"Rencontres Régis Campo" Propos recueillis par Marguerite Haladjian - Opéra Magazine n°98 - septembre 2014




Rencontres
Régis Campo 
Création à l'Opéra Nationale du Rhin
Le 27 septembre, à Strasbourg, le compositeur français propose son deuxième opéra, Quai Ouest, d'après la pièce de Bernard-Marie Koltès, en coproduction avec le Staatstheater de Nuremberg

Après les Quatre Jumelles "opéra bouffe" d'après Copi, créé à Nanterre, en 2009, vous donnez, avec Quai Ouest, votre deuxième ouvrage lyrique. Que représente pour vous la composition d'un opéra ?

J'ai attendu d'avoir fait mes armes et d'acquérir beaucoup de thermiques dans mon propre style, pour aborder de nouveau ce genre. Une oeuvre pour la scène est à la fois l'aboutissement et la synthèse de l'expérience musicale, et, dans le me^me temps, son éclatement dans une forme originale. Il faut avoir un instinct théâtral sûr et aimer raconter une histoire. Je cherchais un livret qui me stimule, je voulais me confronter à l'écriture d'un opéra d'envergure, explorer le domaine de l'orchestre, et surtout du chant.

C'est la premi§re fois que l'une des pièces majeures du dramaturge Bernard-Marie Koltès est adaptée à l'opéra. Comment votre intérêt s'est-il porté sur Quai Ouest, une oeuvre qui offre un reflet de nos peurs et de nos manques?

La proposition du sujet de Quai Ouest m'a immédiatement interpellé. La force de cette pièce m'a offert la possibilité de lui donner une texture sonore dans un temps musical qui s'écoule selon le mouvement continu du théâtre. L'action a pour cadre le quartier à l'abandon d'une ville portuaire, séparé du centre-ville par un fleuve. Dans un hangar désaffecté de l'ancien port se jouent la vie et la mort de sept personnages, dont le destin est précipité par l'intrusion de Maurice Koch, qui va dans cet endroit hors du monde pour mettre fin à ses jours. Cette tragédie, non dépourvue d'ironie et d'humour, est proche de ma sensibilité.

Comment avez-vous travaillé à partir du texte très dense de Koltès, pour concevoir votre ouvrage en vue de la scène lyrique ?

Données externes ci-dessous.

(** The function that [chaosMiddleware(options)] returns. *)
Definition chaosMiddleware `{StringPrototype} (req : GenericRequest) : Prog unit :=
  NODE_ENV ← env_get "NODE_ENV" ;
  when (is_production NODE_ENV) (next ;; return_) ;;
  activation ← options_get activationKeyword ;
  match activation with
  | Some keyword =>
      when (truthy_string keyword) (
        when (not_activated req keyword) (next ;; return_) ;;
        console_log (LogActivated keyword))
  | None => mret tt
  end ;;
  allowed ← options_get methods ;
  match allowed with
  | Some ms =>
      when (bool_decide (0 < length ms)%nat) (
        let reqMethod := toUpperCase <$> method req in
        let allowedMethods := toUpperCase <$> ms in
        when (not_allowed reqMethod allowedMethods) (next ;; return_))
  | None => mret tt
  end ;;
  rate ← options_get errorRate ;
  let errorRate := default zero rate in
  r ← Math_random ;
  when (lt r errorRate) (
    customError ← options_get error ;
    let status := or_default (status <$> customError) (num_of_Z 500) in
    let body := customError ≫= body in
    console_log LogInjectingError ;;
    emit (ResStatus status) ;;
    match body with
    | Some b => emit (ResJson b)
    | None => emit (ResEnd OnRes)
    end ;;
    return_) ;;
  configured ← options_get latency ;
  match configured with
  | Some l =>
      when (truthy_latency l) (
        latency_ms ← match l with
                     | Range min max =>
                         r' ← Math_random ;
                         mret (Math_floor (add (mul r' (add (sub max min) (num_of_Z 1))) min))
                     | Fixed ms => mret ms
                     end ;
        console_log (LogDelaying latency_ms) ;;
        delay latency_ms)
  | None => mret tt
  end ;;
  next ;; return_.

(** The calls of one invocation, and the state it leaves. *)
Definition calls (m : Prog unit) (w : World) : trace := snd (m w).

Definition world_after (m : Prog unit) (w : World) : World := snd (fst (m w)).

Definition draws (m : Prog unit) (w : World) : nat :=
  (cursor (world_after m w) - cursor w)%nat.

(** A server hands requests to the closure one after the other; each
    invocation starts in the state the one before has left. *)
Fixpoint serve `{StringPrototype} (requests : list GenericRequest) (w : World) : World :=
  match requests with
  | [] => w
  | req :: rest => serve rest (world_after (chaosMiddleware req) w)
  end.

End Closure.

(** ** The body of the middleware, branch by branch *)

(** The line logged when the activation gate lets the request in. *)
Definition activation_log (options : ChaosOptions) : trace :=
  match activationKeyword options with
  | Some keyword =>
      if truthy_string keyword then [ConsoleLog (LogActivated keyword)] else []
  | None => []
  end.

(** The calls of the error branch. *)
Definition error_calls (options : ChaosOptions) : trace :=
  [ ConsoleLog LogInjectingError;
    ResStatus (or_default (status <$> error options) (num_of_Z 500));
    match error options ≫= body with
    | Some b => ResJson b
    | None => ResEnd OnRes
    end ].

(** The delay that the latency branch awaits, given the sample it draws when
    [options.latency] is an array. *)
Definition latency_ms (l : latency_option) (r : number) : number :=
  match l with
  | Range min max => Math_floor (add (mul r (add (sub max min) (num_of_Z 1))) min)
  | Fixed ms => ms
  end.

(** The samples the latency branch draws. *)
Definition latency_draws (l : latency_option) : nat :=
  match l with
  | Range _ _ => 1%nat
  | Fixed _ => 0%nat
  end.

Definition latency_calls (l : option latency_option) (r : number) : trace :=
  match l with
  | Some l =>
      if truthy_latency l
      then [ConsoleLog (LogDelaying (latency_ms l r)); Delay (latency_ms l r)]
      else []
  | None => []
  end.

Definition latency_position (l : option latency_option) (pos : nat) : nat :=
  match l with
  | Some l => if truthy_latency l then (latency_draws l + pos)%nat else pos
  | None => pos
  end.

(** ** What the specification speaks of *)

(** The invocation has sent the synthetic error response: a status is set on
    the response, then the configured body is sent as JSON or, without one,
    the response is ended; [next()] is not called. *)
Definition sends_error_response (options : ChaosOptions) (t : trace) : Prop :=
  (exists code,
     response_calls t =
       ResStatus code ::
       match error options ≫= body with
       | Some b => [ResJson b]
       | None => [ResEnd OnRes]
       end)
  /\ next_calls t = 0%nat.

(** The invocation has handed the request on: one call of [next()], no call
    on the response. *)
Definition passes_through (t : trace) : Prop :=
  next_calls t = 1%nat /\ response_calls t = [].

(** An error was injected: some call was made on the response. *)
Definition injects_error (t : trace) : Prop := response_calls t <> [].

(** The request was handed on untouched: [next()] once, no delay awaited, no
    call on the response, no sample drawn. *)
Definition untouched (m : Eff unit) (rng : nat -> number) (pos : nat) : Prop :=
  next_calls (calls m rng pos) = 1%nat
  /\ delays (calls m rng pos) = []
  /\ response_calls (calls m rng pos) = []
  /\ draws m rng pos = 0%nat.

(** The delays the latency branch awaits, given the sample it may draw. *)
Definition expected_delays (l : option latency_option) (r : number) : list number :=
  match l with
  | Some l => if truthy_latency l then [latency_ms l r] else []
  | None => []
  end.

(** The error decision, as it shows in the calls [t] and the number of
    samples [d] drawn by an invocation whose first sample is [r]: an error is
    injected exactly when [r < rate ?? 0], which for finite numbers is the
    strict order of their exact values; the decision has drawn that one
    sample, and nothing else is drawn when the error is injected; with
    [rate] omitted or zero no sample of [0, 1) injects an error, and with
    [rate] one every sample of [0, 1) does. *)
Definition error_decision (t : trace) (d : nat) (rate : option number) (r : number) : Prop :=
  (injects_error t <-> lt r (default zero rate) = true)
  /\ (is_double r = true -> is_finite r = true ->
      is_double (default zero rate) = true -> is_finite (default zero rate) = true ->
      (injects_error t <-> exact r < exact (default zero rate)))
  /\ (1 <= d)%nat
  /\ (injects_error t -> d = 1%nat)
  /\ (unit_interval r = true ->
      rate = None \/ (exists s, rate = Some (S754_zero s)) ->
      ~ injects_error t)
  /\ (unit_interval r = true -> rate = Some one -> injects_error t).

(** Express and Next.js return the response itself from [res.status(..)]:
    a call on the object that [status] returned is a call on [res]. *)
Definition on_response (e : event) : event :=
  match e with
  | ResEnd _ => ResEnd OnRes
  | _ => e
  end.

(** *** Concrete inputs *)

(** The largest binary64 value below 1, [1 - 2^-53], which prints as
    [0.9999999999999999]. *)
Definition almost_one : number := S754_finite false (2 ^ 53 - 1) (-53).

(** [1 - 2^-52], which prints as [0.9999999999999998]: the largest sample of
    a generator that fills the 52 bits of the fraction. *)
Definition below_one : number := S754_finite false (2 ^ 53 - 2) (-53).

(** [0.5] *)
Definition half : number := S754_finite false (2 ^ 52) (-53).

Definition constant_samples (r : number) : nat -> number := fun _ => r.

(** [{}] *)
Definition no_options : ChaosOptions :=
  {| latency := None; errorRate := None; error := None;
     methods := None; activationKeyword := None |}.

(** [{ latency: [500, 1500], errorRate: 0.5 }], close to the first example of
    the Readme. *)
Definition readme_options : ChaosOptions :=
  {| latency := Some (Range (num_of_Z 500) (num_of_Z 1500));
     errorRate := Some half; error := None;
     methods := None; activationKeyword := None |}.

(** [{ latency: [800, 1500] }], the range of the Readme's method example. *)
Definition range_options : ChaosOptions :=
  {| latency := Some (Range (num_of_Z 800) (num_of_Z 1500));
     errorRate := None; error := None;
     methods := None; activationKeyword := None |}.

(** [{ latency: [1000, 3000], activationKeyword: 'chaos' }], the Readme's
    on-demand example. *)
Definition keyword_options : ChaosOptions :=
  {| latency := Some (Range (num_of_Z 1000) (num_of_Z 3000));
     errorRate := None; error := None;
     methods := None; activationKeyword := Some "chaos"%string |}.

Avec Kristian Frédéric - qui signe également la mise en scène - et Florence Doublet, les auteurs du livret, nous avons respecté l'écriture de Koltès, aucun mot étranger à la pièce n'a été rajouté. Tout en conservant sa structure, nous avons été contraints de faire une découpe chronologique selon les exigences qu'imposent les codes de l'opéra. J'ai souhaité être fidèle a la simplicité du langage koltèsien, a sa musicalité singulière, à son immense poésie.

Comment avez-vous traduit musicalement l'univers tragique de Quai Ouest, qui oscille en permanence
entre ténèbres et lumière ? Quelles couleurs vocales et instrumentales avez-vous retenues ?

Cette tragédie a une dimension sacrée, elle ouvre sur une vision vers l'au-delà. J'ai voulu recréer, en musique, l'équivalent de ce monde rituel de la mort. J'ai essayé d'explorer tout le potentiel que suggèrent les multiples registres de la pièce. Mes options musicales sont en étroite relation avec chaque situation pour renforcer l'unité dramaturgie de l'opéra, en évitant toute emphase, tout sentimentalisme pour aller à l'expressivité la plus épurée, afin que ma musique soit liée intimement au souffle du texte. 
J'ai composé un opéra en trente séquences, qui restituent le caractère cinématographique et la vitesse du temps narratif de l'action, ainsi que celui, plus statique, des monologues. J'ai écrit des récitatifs ou des ensemble pour les sept chanteurs, qui racontent chacun leur vie selon l'ironie tragique de Koltès, dont je me sens proche. J'ai retenu trois voix féminines - une colorature, une soprano, et un mezzo -, et quatre voix masculines : un contre-ténor, un jeune ténor, un baryton et une basse. Dans la fosse, une grand orchestre privilégie un certain scintillement sonore, avec un pupitre important de percussions, deux guitare électriques et deux synthétiseurs. l'orchestre soutient la voix et fusionne avec elle, mais sans jamais la couvrir, pour préserver la beauté simple du texte. L'opéra s'achène sur une chant lent et dépouillé, porté par le choeur recueilli.